## Recorded data

(* ===== verification/FatDir.v ===== *)
(** * FAT32 directories: the layout of entries, replacing an entry, finding a name, and what the
    allocation functions do to the table *)
From S2P Require Import Prelude CString Vec Rtc Device Pipe FatTypes Fs FatDisk FatChain.

(** ** Entries as bytes *)

Lemma poke_at a bs m k : 0 <= k < Z.of_nat (length bs) -> poke a bs m (a + k) = nth (Z.to_nat k) bs 0.
Proof.
  intros Hk. unfold poke. rewrite (proj2 (Z.leb_le _ _)), (proj2 (Z.ltb_lt _ _)) by lia. simpl. f_equal. lia.
Qed.
Lemma buf_poke_out a bs m x : x < a \/ a + Z.of_nat (length bs) <= x -> poke a bs m x = m x.
Proof. intros Hx. unfold poke. destruct (Z.leb_spec a x), (Z.ltb_spec x (a + Z.of_nat (length bs))); simpl; (done || lia). Qed.

Lemma length_le n x : length (le n x) = n.
Proof. revert x. induction n as [|n IH]; intros x; simpl; [done|]. by rewrite IH. Qed.

Lemma ld_le n m a x :
  (forall i, (i < n)%nat -> m (a + Z.of_nat i) = nth i (le n x) 0) -> ld n m a = x mod 2 ^ (8 * Z.of_nat n).
Proof.
  revert a x. induction n as [|n IH]; intros a x E; [simpl; by rewrite Z.mod_1_r|].
  replace (8 * Z.of_nat (S n)) with (8 + 8 * Z.of_nat n) by lia. rewrite Z.pow_add_r, Z.rem_mul_r by lia. simpl ld.
  rewrite <- (IH (a + 1) (x / 2 ^ 8)).
  - f_equal. pose proof (E 0%nat ltac:(lia)) as E0. rewrite Z.add_0_r in E0. rewrite E0. simpl. unfold u8. by rewrite Zmod_mod.
  - intros i Hi. change (nth i (le n (x / 2 ^ 8)) 0) with (nth (S i) (le (S n) x) 0). rewrite <- (E (S i)) by lia. f_equal. lia.
Qed.

Lemma time16_fields s m h : 0 <= s < 32 -> 0 <= m < 64 -> 0 <= h < 32 ->
  time16 s m h mod 2 ^ 16 = time16 s m h /\
  field (time16 s m h) 0 5 = s /\ field (time16 s m h) 5 6 = m /\ field (time16 s m h) 11 5 = h.
Proof. intros. unfold field, time16. change (2 ^ 0) with 1. split; [|split; [|split]]; Z.div_mod_to_equations; lia. Qed.
Lemma date16_fields d m y : 0 <= d < 32 -> 0 <= m < 16 -> 0 <= y < 128 ->
  date16 d m y mod 2 ^ 16 = date16 d m y /\
  field (date16 d m y) 0 5 = d /\ field (date16 d m y) 5 4 = m /\ field (date16 d m y) 9 7 = y.
Proof. intros. unfold field, date16. change (2 ^ 0) with 1. split; [|split; [|split]]; Z.div_mod_to_equations; lia. Qed.

Lemma entry_bytes_length e : entry_ok e -> length (entry_bytes e) = 32%nat.
Proof. intros Hok. destruct (ok_name _ Hok) as [Hn _]. unfold entry_bytes. rewrite !length_app, !length_le. simpl. by rewrite Hn. Qed.

Lemma buf_peek_poke a bs m n : (n <= length bs)%nat -> peek a n (poke a bs m) = take n bs.
Proof.
  intros Hn. unfold peek. apply list_eq. intros i. rewrite list_lookup_fmap. destruct (decide (i < n)%nat) as [Hi|Hi].
  - rewrite lookup_seq_lt by done. simpl. rewrite poke_at by lia. rewrite lookup_take_lt by done. rewrite Nat2Z.id.
    destruct (lookup_lt_is_Some_2 bs i ltac:(lia)) as [z Hz]. rewrite Hz. by rewrite (nth_lookup_Some _ _ _ _ Hz).
  - rewrite lookup_seq_ge by lia. rewrite lookup_take_ge by lia. done.
Qed.

(** The bytes of a little-endian field, from the description [Hm] of the memory. *)
Ltac bytes_at Hm :=
  let i := fresh "i" in let Hi := fresh "Hi" in intros i Hi;
  rewrite <- Z.add_assoc; rewrite Hm by lia; do 4 (destruct i as [|i]; [first [lia | reflexivity]|]); lia.

Lemma map_u8_bytes l : Forall byte l -> u8 <$> l = l.
Proof. induction 1 as [|x l Hx _ IH]; [done|]. rewrite fmap_cons, IH, u8_small by (unfold byte in Hx; lia). done. Qed.
Lemma finddir_loop_run s v name de cs i n :
  str_ok name -> take n (drop i (data v)) = cs -> length cs = n -> Forall (child_ok (files s)) cs ->
  exists de', finddir_loop n (Z.of_nat i) name v de s =
    Done (match first_child (files s) cs name with Some p => (0, de') | None => (1, de) end, s) /\
    forall p, first_child (files s) cs name = Some p -> d_serial de' = p.
Proof.
  intros Hn. revert i cs. induction n as [|n IH]; intros i cs Hcs Hlen Hok.
  { destruct cs; [|done]. by exists de. }
  destruct (data v !! i) as [p|] eqn:Ep.
  2: { apply lookup_ge_None in Ep. rewrite drop_ge in Hcs by done. subst cs. simpl in Hlen. lia. }
  rewrite (drop_S _ p) in Hcs by done. simpl in Hcs. subst cs. simpl in Hlen.
  apply Forall_cons in Hok as [[(f & Hf & Hi & Hp)] Hok].
  simpl finddir_loop. rewrite Nat2Z.id, Ep. unfold mbind at 1, M_bind at 1. simpl.
  unfold mbind at 1, M_bind at 1, get_file at 1. rewrite Hf. simpl.
  rewrite streq_spec by (done || apply Hp). simpl.
  destruct (decide (name = f_path f)) as [->|N].
  - rewrite !bool_decide_true by done. destruct Hp as (_ & _ & _ & Hl).
    unfold set_name. rewrite (proj2 (Z.ltb_lt _ _)) by lia.
    eexists. split; [reflexivity|]. by intros ? [= <-].
  - rewrite bool_decide_false by done. rewrite (bool_decide_false (Some (f_path f) = _)) by congruence.
    replace (Z.of_nat i + 1) with (Z.of_nat (S i)) by lia. apply IH; [done|lia|done].
Qed.

(** A directory whose children are all live, properly named files. *)
Record dir_ok (s : fs_state) (p : Z) (d : tmpfs_dirent) : Prop := mk_dir_ok {
  dir_file : exists f, files s !! p = Some f /\ private_data f = PDir d;
  dir_vec : vec_ok (children d);
  dir_room : vlength (children d) < 2 ^ 29;
  dir_children : Forall (child_ok (files s)) (contents (children d))
}.

Definition resolve (s : fs_state) (d : tmpfs_dirent) (name : list Z) : option Z :=
  first_child (files s) (contents (children d)) name.

Lemma length_contents {A} (v : vec A) : vec_ok v -> length (contents v) = Z.to_nat (vlength v).
Proof. intros [H1 H2 _]. unfold contents. rewrite length_take. lia. Qed.

Lemma finddir_run s p d name de :
  dir_ok s p d -> str_ok name ->
  exists de', tmpfs_finddir p name de s =
    Done (match resolve s d name with Some _ => (0, de') | None => (1, de) end, s) /\
    forall c, resolve s d name = Some c -> d_serial de' = c.
Proof.
  intros [(f & Hf & Hd) Hv Hr Hc] Hn. unfold tmpfs_finddir, get_file, dir_of.
  unfold mbind, M_bind. rewrite Hf. simpl. rewrite Hd. simpl.
  pose proof (vec_length _ Hv). rewrite u64_small by lia.
  apply (finddir_loop_run s (children d) name de _ 0); [done|done| |done].
  by apply length_contents.
Qed.

(** A mounted tmpfs with root directory [root] holding [d]; new addresses are unused. *)
Record mount_ok (s : fs_state) (fs root : Z) (d : tmpfs_dirent) : Prop := mk_mount_ok {
  mount_fs : exists F, fses s !! fs = Some F /\ fs_root F = root;
  mount_dir : dir_ok s root d;
  mount_fresh : forall p, is_Some (files s !! p) -> 0 < p < next_ptr s
}.

Lemma find_loop_plain s root d fuel name parent0 :
  dir_ok s root d -> valid_name name -> (1 <= fuel)%nat ->
  find_loop fuel name root parent0 s =
    Done (match resolve s d name with Some c => (0, c, root) | None => (1, root, root) end, s).
Proof.
  intros Hd (Hs & Hslash & Hne & Hl) Hfuel. destruct fuel as [|fuel]; [lia|].
  destruct name as [|c name]; [done|]. cbn [find_loop]. rewrite short_name_plain by done.
  destruct (finddir_run s root d (c :: name) (mk_dirent_t [] 0) Hd Hs) as (de & E & Hser).
  rewrite (bind_run _ _ _ _ _ E). destruct (resolve s d (c :: name)) as [p|]; [|done].
  simpl. rewrite (Hser p) by done. by destruct fuel.
Qed.

Lemma find_run s fs root d name parent0 :
  mount_ok s fs root d -> valid_name name ->
  tmpfs_find fs (47 :: name) parent0 s =
    Done (match resolve s d name with Some c => (0, c, root) | None => (1, root, root) end, s).
Proof.
  intros [(F & HF & HR) Hd _] Hn. unfold tmpfs_find.
  rewrite (bind_run (get_fs fs) _ s F s) by (unfold get_fs; by rewrite HF). rewrite HR.
  change (skip_slash (47 :: name)) with name. apply find_loop_plain; [done|done|lia].
Qed.

(** Allocating an address changes nothing a lookup can see. *)
Definition bump (s : fs_state) : fs_state :=
  mk_fs_state (files s) (fses s) (pipes s) (devs s) (next_ptr s + 1) (ubuf s).

Lemma bump_ok s fs root d : mount_ok s fs root d -> mount_ok (bump s) fs root d.
Proof.
  intros [HF [H1 H2 H3 H4] Hn]. constructor; [done|by constructor|]. intros p Hp.
  specialize (Hn p Hp). simpl. lia.
Qed.

Lemma resolve_bump s d name : resolve (bump s) d name = resolve s d name.
Proof. done. Qed.

Lemma open_run s fs root d name :
  mount_ok s fs root d -> valid_name name ->
  tmpfs_open fs (47 :: name) s = Done (default 0 (resolve s d name), bump s).
Proof.
  intros Hm Hn. unfold tmpfs_open. rewrite (bind_run kmalloc_ptr _ s (next_ptr s) (bump s)) by done.
  rewrite (bind_run _ _ _ _ _ (find_run (bump s) fs root d name 0 (bump_ok _ _ _ _ Hm) Hn)).
  rewrite resolve_bump. by destruct (resolve s d name).
Qed.

(** ** Creating files *)

Section Create.
Context `{Env}.

Definition named (name : list Z) (f : fs_file) : fs_file :=
  mk_file name (f_uid f) (f_gid f) (f_ops f) (f_fs f) (f_dev f) (f_pipe f)
    (last_access_time f) (last_modification_time f) (last_status_change_time f) (creation_time f)
    (ref_count f) (f_mode f) (f_length f) (f_inode f) (private_data f) (f_offset f).

(** The state after adding file object [f] under address [p] to directory [root]. *)
Lemma push_child_run s root r d p :
  files s !! root = Some r -> private_data r = PDir d -> vec_ok (children d) ->
  vlength (children d) < 2 ^ 29 ->
  exists w, push_child root p s = Done (tt, set_files (<[root := with_data (f_length r)
      (PDir (mk_dirent (d_file d) w (d_parent d))) r]> (files s)) s) /\
    vec_ok w /\ contents w = contents (children d) ++ [p] /\ vlength w = vlength (children d) + 1.
Proof.
  intros Hr Hd Hv Hl. destruct (vec_push_run (children d) p Hv Hl) as (e & w & Hw & Hcase).
  destruct Hcase as [(-> & Hc & Hok)|[-> ->]].
  - exists w. unfold push_child, get_file, dir_of, mbind, M_bind. rewrite Hr. simpl. rewrite Hd. simpl.
    rewrite Hw. simpl. split; [done|]. split; [done|]. split; [done|].
    pose proof (f_equal length Hc) as HL. rewrite length_app in HL. simpl in HL.
    rewrite !length_contents in HL by done. pose proof (vec_length _ Hok). pose proof (vec_length _ Hv). lia.
  - exfalso. assert (E : fst (vec_expand_ (children d)) = 0) by (unfold vec_expand_; by destruct (_ <? _)).
    unfold vec_push in Hw. destruct (vec_expand_ (children d)) as [err w]. simpl in E. subst err.
    simpl in Hw. by destruct (data w !! _).
Qed.

(** Extending a directory keeps it well formed and resolves exactly one more name. *)
Record added (s s' : fs_state) (fs root p : Z) (d d' : tmpfs_dirent) (f : fs_file) : Prop := mk_added {
  added_ok : mount_ok s' fs root d';
  added_fses : fses s' = fses s;
  added_fresh : files s !! p = None;
  added_file : files s' !! p = Some f;
  added_contents : contents (children d') = contents (children d) ++ [p];
  added_others : forall q, q <> p -> q <> root -> files s' !! q = files s !! q;
  added_resolve : forall m, resolve s' d' m =
    match resolve s d m with
    | Some c => Some c
    | None => if bool_decide (m = f_path f) then Some p else None
    end
}.

Lemma add_child s s' fs root r p d w f :
  mount_ok s fs root d -> files s !! root = Some r -> private_data r = PDir d ->
  vlength (children d) + 1 < 2 ^ 29 ->
  next_ptr s <= p < next_ptr s' -> f_inode f = p -> valid_name (f_path f) ->
  vec_ok w -> contents w = contents (children d) ++ [p] -> vlength w = vlength (children d) + 1 ->
  fses s' = fses s ->
  files s' = <[root := with_data (f_length r) (PDir (mk_dirent (d_file d) w (d_parent d))) r]>
    (<[p := f]> (files s)) ->
  added s s' fs root p d (mk_dirent (d_file d) w (d_parent d)) f.
Proof.
  intros [HF [Hdf Hv Hr Hc] Hfresh] Hroot Hd Hroom Hp Hi Hname Hw Hcw Hlw Hfs Hfiles.
  assert (Hnew : files s !! p = None).
  { destruct (files s !! p) eqn:E; [|done]. specialize (Hfresh p ltac:(eauto)). lia. }
  assert (Hne : root <> p) by congruence.
  assert (Hpath : forall q, q <> p -> f_path <$> files s' !! q = f_path <$> files s !! q).
  { intros q Hq. rewrite Hfiles. destruct (decide (q = root)) as [->|].
    - rewrite lookup_insert_eq, Hroot. done.
    - by rewrite !lookup_insert_ne by congruence. }
  assert (Hcne : forall q, q ∈ contents (children d) -> q <> p).
  { intros q Hq ->. rewrite Forall_forall in Hc. destruct (Hc p Hq) as [(g & Hg & _)]. congruence. }
  assert (Hfp : files s' !! p = Some f) by (rewrite Hfiles, lookup_insert_ne, lookup_insert_eq; congruence).
  constructor; try done.
  - constructor.
    + by rewrite Hfs.
    + constructor; simpl; [|done|lia|].
      * eexists. rewrite Hfiles, lookup_insert_eq. done.
      * rewrite Hcw. apply Forall_app. split.
        -- apply Forall_forall. intros q Hq. rewrite Forall_forall in Hc. destruct (Hc q Hq) as [(g & Hg & Hgi & Hgn)].
           constructor. pose proof (Hcne q Hq). rewrite Hfiles. destruct (decide (q = root)) as [->|].
           ++ rewrite lookup_insert_eq. assert (g = r) as -> by congruence. eexists. split; [done|]. done.
           ++ exists g. by rewrite !lookup_insert_ne by congruence.
        -- repeat constructor. by exists f.
    + intros q [g Hq]. rewrite Hfiles in Hq. destruct (decide (q = root)) as [->|].
      { specialize (Hfresh root ltac:(eauto)). lia. }
      rewrite lookup_insert_ne in Hq by congruence. destruct (decide (q = p)) as [->|].
      { specialize (Hfresh root ltac:(eauto)). lia. }
      rewrite lookup_insert_ne in Hq by congruence. specialize (Hfresh q ltac:(eauto)). lia.
  - intros q H1 H2. rewrite Hfiles. by rewrite !lookup_insert_ne by congruence.
  - intros m. unfold resolve. simpl. rewrite Hcw, first_child_app.
    rewrite (first_child_ext (files s) (files s')) by (intros q Hq; by apply Hpath, Hcne).
    destruct (first_child (files s) _ m); [done|]. simpl. rewrite Hfp. simpl.
    repeat case_bool_decide; congruence.
Qed.

Lemma make_node_run s fs root d name dt (g : Z -> Z -> fs_file) :
  mount_ok s fs root d -> valid_name name -> vlength (children d) + 1 < 2 ^ 29 ->
  resolve s d name = None -> rtc_get_datetime cmos century = Some dt ->
  (forall tim p, f_inode (g tim p) = p) ->
  exists s' d', make_node fs (47 :: name) (fun tim p => mret (g tim p)) s =
      Done ((next_ptr s + 1, Some root), s') /\
    added s s' fs root (next_ptr s + 1) d d' (named name (g (rtc_mktime dt) (next_ptr s + 1))).
Proof.
  intros Hm Hn Hroom Hres Hdt Hg. pose proof Hm as [_ [(r & Hr & Hd) Hv _ _] Hfresh].
  unfold make_node, current_time. rewrite Hdt.
  rewrite (bind_run (mret _) _ s (rtc_mktime dt) s) by done.
  rewrite (bind_run kmalloc_ptr _ s (next_ptr s) (bump s)) by done.
  rewrite (bind_run _ _ _ _ _ (find_run (bump s) fs root d name _ (bump_ok _ _ _ _ Hm) Hn)).
  rewrite resolve_bump, Hres. change (negb (truthy 1)) with false. cbv iota.
  rewrite (bind_run kmalloc_ptr _ (bump s) (next_ptr s + 1) (bump (bump s))) by done.
  rewrite (bind_run (mret _) _ _ (g (rtc_mktime dt) (next_ptr s + 1)) (bump (bump s))) by done.
  change (drop 1 (47 :: name)) with name. rewrite short_name_plain by apply Hn. cbn [fst].
  set (f := named name (g (rtc_mktime dt) (next_ptr s + 1))).
  set (s1 := set_files (<[next_ptr s + 1 := f]> (files s)) (bump (bump s))).
  rewrite (bind_run (put_file _ _) _ (bump (bump s)) tt s1) by done.
  assert (Hr1 : files s1 !! root = Some r).
  { subst s1. simpl. rewrite lookup_insert_ne; [done|]. specialize (Hfresh root ltac:(eauto)). lia. }
  destruct (push_child_run s1 root r d (next_ptr s + 1) Hr1 Hd Hv ltac:(lia)) as (w & Hpush & Hw & Hcw & Hlw).
  rewrite (bind_run _ _ _ _ _ Hpush). eexists _, _. split; [done|].
  apply (add_child s _ fs root r (next_ptr s + 1) d w f); try done; try (simpl; lia); apply Hg.
Qed.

## About this task
Of the entries above, repeat exactly the lines from the line with "Hq. rewrite Hfiles." through the line with "by rewrite Hfs.", both of them included.

## Result below
  { intros q Hq. rewrite Hfiles. destruct (decide (q = root)) as [->|].
    - rewrite lookup_insert_eq, Hroot. done.
    - by rewrite !lookup_insert_ne by congruence. }
  assert (Hcne : forall q, q ∈ contents (children d) -> q <> p).
  { intros q Hq ->. rewrite Forall_forall in Hc. destruct (Hc p Hq) as [(g & Hg & _)]. congruence. }
  assert (Hfp : files s' !! p = Some f) by (rewrite Hfiles, lookup_insert_ne, lookup_insert_eq; congruence).
  constructor; try done.
  - constructor.
    + by rewrite Hfs.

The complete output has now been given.